(* ===== verification/MqttState.v ===== *)
(** [app/mqtt_state.py]: the state document and the discovery document that the appliance
    publishes for Home Assistant. *)
From Stdlib Require Import SpecFloat QArith.
From S2P Require Import Prelude PyValue Identity PyText AdminAuth Redact MqttTopics.
From S2P Require CameraState.
#[local] Open Scope Z_scope.

Definition STATE_SCHEMA_VERSION : Z := 1.
Definition QUALITY_NAMES : list (Z * pystr) := [(1, u "SD"); (2, u "HD"); (3, u "FHD")].
Definition DEFAULT_QUALITY_TIER : Z := 3.
Definition STATE_KEYS : list pystr :=
  [u "schema_version"; u "quality"; u "snapshot_upload"; u "snapshot_interval"; u "timelapse_enabled"; u "timelapse_interval";
   u "timelapse_fps"; u "timelapse_recording"; u "timelapse_trigger_latency_s"; u "prusa_rtsp"; u "webrtc"; u "prusa_connected";
   u "camera_source"; u "storage_free_bytes"; u "wifi_rssi_dbm"; u "cpu_temperature_c"; u "uptime_seconds";
   u "application_version"; u "last_command_error"].
Definition CAMERA_SOURCES : list pystr := [u "running"; u "stopped"; u "error"; u "unknown"].
Definition _UNKNOWN_SOURCE : pystr := u "unknown".
Definition _APP_VERSION_MAX : nat := 64.
Definition _ERROR_MAX : nat := 200.
Definition _NAME_MAX : nat := 128.
Definition ORIGIN_NAME : pystr := u "pibuddycam".
Definition MANUFACTURER : pystr := u "PiBuddyCam community".
Definition MODEL : pystr := u "PiBuddyCam".
Definition DEVICE_NAME_SUFFIX : pystr := u " Controls".
Definition DEFAULT_CAMERA_NAME : pystr := u "PiBuddyCam".
Definition COMPONENT_KEYS : list pystr :=
  [u "quality"; u "snapshot_upload"; u "snapshot_interval"; u "timelapse_enabled"; u "timelapse_interval"; u "timelapse_fps";
   u "timelapse_build"; u "timelapse_recording"; u "timelapse_latency"; u "prusa_rtsp"; u "webrtc"; u "restart"; u "update";
   u "prusa_connected"; u "camera_source"; u "storage_free"; u "wifi_rssi"; u "cpu_temperature"; u "uptime"; u "app_version"].

(** ** Text *)

Definition control_char (c : Z) : bool := in_range 0 31 c || (c =? 127).
(** [text.split()]. *)
Fixpoint words (cur : pystr) (s : pystr) : list pystr :=
  let flush := match cur with [] => [] | _ => [rev cur] end in
  match s with
  | [] => flush
  | c :: s => if is_space c then flush ++ words [] s else words (c :: cur) s
  end.
Definition squeeze (s : pystr) : pystr := join_with [32] (words [] s).
Definition _text (value : pyval) (limit : nat) : pystr :=
  match value with
  | VStr s => take limit (squeeze (map (λ c, if control_char c then 32 else c) s))
  | _ => []
  end.

Section Documents.
(** [str.lower], [str.upper], equality of characters up to case and word characters as [re]
    has them, and [float(n)]. *)
Context `{UnicodeDB} (lower upper : pystr → pystr) (same_letter : Z → Z → bool) (word_char : Z → bool)
  (float_of_int : Z → res spec_float).

(** ** Small coercions *)

Definition _as_int (value : pyval) : pyval := match value with VInt z => VInt z | _ => VNone end.
Definition _as_float (value : pyval) : res pyval :=
  match value with
  | VInt z => f ← float_of_int z; Ret (VFloat f)
  | VFloat f => Ret (VFloat f)
  | _ => Ret VNone
  end.
(** The attributes of the object, or the entries of the mapping. *)
Abbreviation source := (option (list (pystr * pyval))).
Definition _attr (src : source) (name : string) (default : pyval) : pyval :=
  match src with
  | None => default
  | Some attrs => match dict_get (u name) attrs with Some v => v | None => default end
  end.
Definition _pick (src : source) (name : string) (override default : pyval) : pyval :=
  match override with
  | VNone => match _attr src name VNone with VNone => default | v => v end
  | v => v
  end.
Definition _int_or (value : pyval) (default : Z) : pyval := match value with VInt z => VInt z | _ => VInt default end.
Definition _resolve_bool (src : source) (override : pyval) (bool_attr : string) (mode : option (string * Z)) (default : bool) : bool :=
  match override with
  | VNone =>
      match _attr src bool_attr VNone with
      | VBool b => b
      | _ => match mode with
             | Some (attr, yes) => match _attr src attr VNone with VInt z => z =? yes | _ => default end
             | None => default
             end
      end
  | v => truthy v
  end.

(** ** The state document *)

Definition quality_name (tier : pyval) : res pystr :=
  match tier with
  | VInt z => match dict_get z QUALITY_NAMES with Some name => Ret name | None => Raise ValueError end
  | VStr s => let name := upper (strip s) in if bool_decide (name ∈ QUALITY_NAMES.*2) then Ret name else Raise ValueError
  | _ => Raise ValueError
  end.
Definition _safe_quality (tier : pyval) : pystr :=
  match quality_name tier with Ret name => name | Raise _ => default [] (dict_get DEFAULT_QUALITY_TIER QUALITY_NAMES) end.

(** [_TRACEBACK_RE.search]: a word, a file with a quoted name, a line number, or two phrases. *)
Fixpoint ci_prefix (p s : pystr) : bool :=
  match p, s with
  | [], _ => true
  | a :: p, c :: s => same_letter a c && ci_prefix p s
  | _, [] => false
  end.
Definition is_word (c : option Z) : bool := match c with Some c => word_char c | None => false end.
Definition blank_then (p : pystr) (next : Z → bool) (s : pystr) : bool :=
  ci_prefix p s &&
  match drop (length p) s with
  | c :: r => is_space c && match lstrip r with d :: _ => next d | [] => false end
  | [] => false
  end.
Definition traceback_here (before : option Z) (s : pystr) : bool :=
  (negb (is_word before) && ci_prefix (u "traceback") s && negb (is_word (head (drop 9 s))))
  || blank_then (u "file") (Z.eqb 34) s
  || blank_then (u "line") (λ c, bool_decide (is_Some (uc_decimal c))) s
  || ci_prefix (u "exception") s || ci_prefix (u "stack trace") s.
Fixpoint _TRACEBACK_RE (before : option Z) (s : pystr) : bool :=
  match s with [] => false | c :: s' => traceback_here before s || _TRACEBACK_RE (Some c) s' end.
Lemma metrics_known time : forallb (λ kv : pystr * pyval, bool_decide (kv.1 ∈ OVERRIDES)) (metrics_at time) = true.
Proof.
  unfold metrics_at. destruct (metrics_provider wire) as [provider|]; [|done]. destruct (provider time) as [[]|]; try done.
  apply forallb_forall. intros [k v] ([k0 v0] & _ & Hkv)%list_elem_of_In%list_elem_of_omap. destruct k0; try done. cbn [fst snd] in *.
  case_bool_decide; [|done]. injection Hkv as -> ->. by apply bool_decide_eq_true.
Qed.
Lemma as_float_total (Hok : healthy) v : ∃ f, _as_float float_of_int v = Ret f.
Proof. destruct v; try by eexists. cbn. destruct (can_float Hok z) as [f ->]. by eexists. Qed.
Lemma document_total (Hok : healthy) w : ∃ d, document_of w = Ret d.
Proof.
  unfold document_of, build_state. rewrite metrics_known. cbn [negb]. cbv zeta.
  match goal with |- ∃ d, _as_float _ ?v ≫= _ = _ => destruct (as_float_total Hok v) as [l ->] end. unfold mbind at 1, res_bind at 1.
  match goal with |- ∃ d, _as_float _ ?v ≫= _ = _ => destruct (as_float_total Hok v) as [f ->] end. by eexists.
Qed.

Lemma publish_state_sends (Hok : healthy) w tp : state (device cfg) (base cfg) = Ret tp → has_backend w = true →
  (last_command_error w ≠ None → command_error_at w = Some (now w)) →
  ∃ doc payload, document_of w = Ret doc ∧ dumps doc = Ret payload ∧
    publish_state lower upper same_letter word_char float_of_int of_q cfg wire dumps fails w =
    (Ret (Some doc), w{{sent := sent w ++ [(Publish tp payload COMMAND_QOS true, true)] }}).
Proof.
  intros Htp Hb He. destruct (document_total Hok w) as [doc Hdoc]. destruct (can_dump Hok doc) as [payload Hp]. exists doc, payload. split; [done|]. split; [done|].
  assert (_expire_command_error w = (Ret tt, w)) as Hexp.
  { unfold _expire_command_error, mbind, pym_bind, get. destruct (last_command_error w) as [e|]; [|done]. rewrite He by done. by rewrite Z.sub_diag. }
  unfold publish_state. unfold mbind at 1, pym_bind at 1. rewrite Hexp. unfold publish_document, or_none, _build_state_document.
  unfold mbind, pym_bind, try_except, get, of_res. unfold document_of, metrics_at in Hdoc. rewrite Hdoc. cbn [mret pym_ret].
  unfold _encode, mbind, pym_bind, try_except, of_res. rewrite Hp. cbn [mret pym_ret]. unfold state_topic, of_res. rewrite Htp.
  unfold _publish, mbind, pym_bind, get. rewrite Hb. cbn [negb]. unfold _guard, try_except, mbind, pym_bind, backend. rewrite (can_send Hok). done.
Qed.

### WHAT TO DO
Reproduce the lines above, beginning at the line with "None => default end" and stopping after the line with "Definition _safe_quality (tier", exactly as they are.

### YOUR RESPONSE
  | Some attrs => match dict_get (u name) attrs with Some v => v | None => default end
  end.
Definition _pick (src : source) (name : string) (override default : pyval) : pyval :=
  match override with
  | VNone => match _attr src name VNone with VNone => default | v => v end
  | v => v
  end.
Definition _int_or (value : pyval) (default : Z) : pyval := match value with VInt z => VInt z | _ => VInt default end.
Definition _resolve_bool (src : source) (override : pyval) (bool_attr : string) (mode : option (string * Z)) (default : bool) : bool :=
  match override with
  | VNone =>
      match _attr src bool_attr VNone with
      | VBool b => b
      | _ => match mode with
             | Some (attr, yes) => match _attr src attr VNone with VInt z => z =? yes | _ => default end
             | None => default
             end
      end
  | v => truthy v
  end.

(** ** The state document *)

Definition quality_name (tier : pyval) : res pystr :=
  match tier with
  | VInt z => match dict_get z QUALITY_NAMES with Some name => Ret name | None => Raise ValueError end
  | VStr s => let name := upper (strip s) in if bool_decide (name ∈ QUALITY_NAMES.*2) then Ret name else Raise ValueError
  | _ => Raise ValueError
  end.
Definition _safe_quality (tier : pyval) : pystr :=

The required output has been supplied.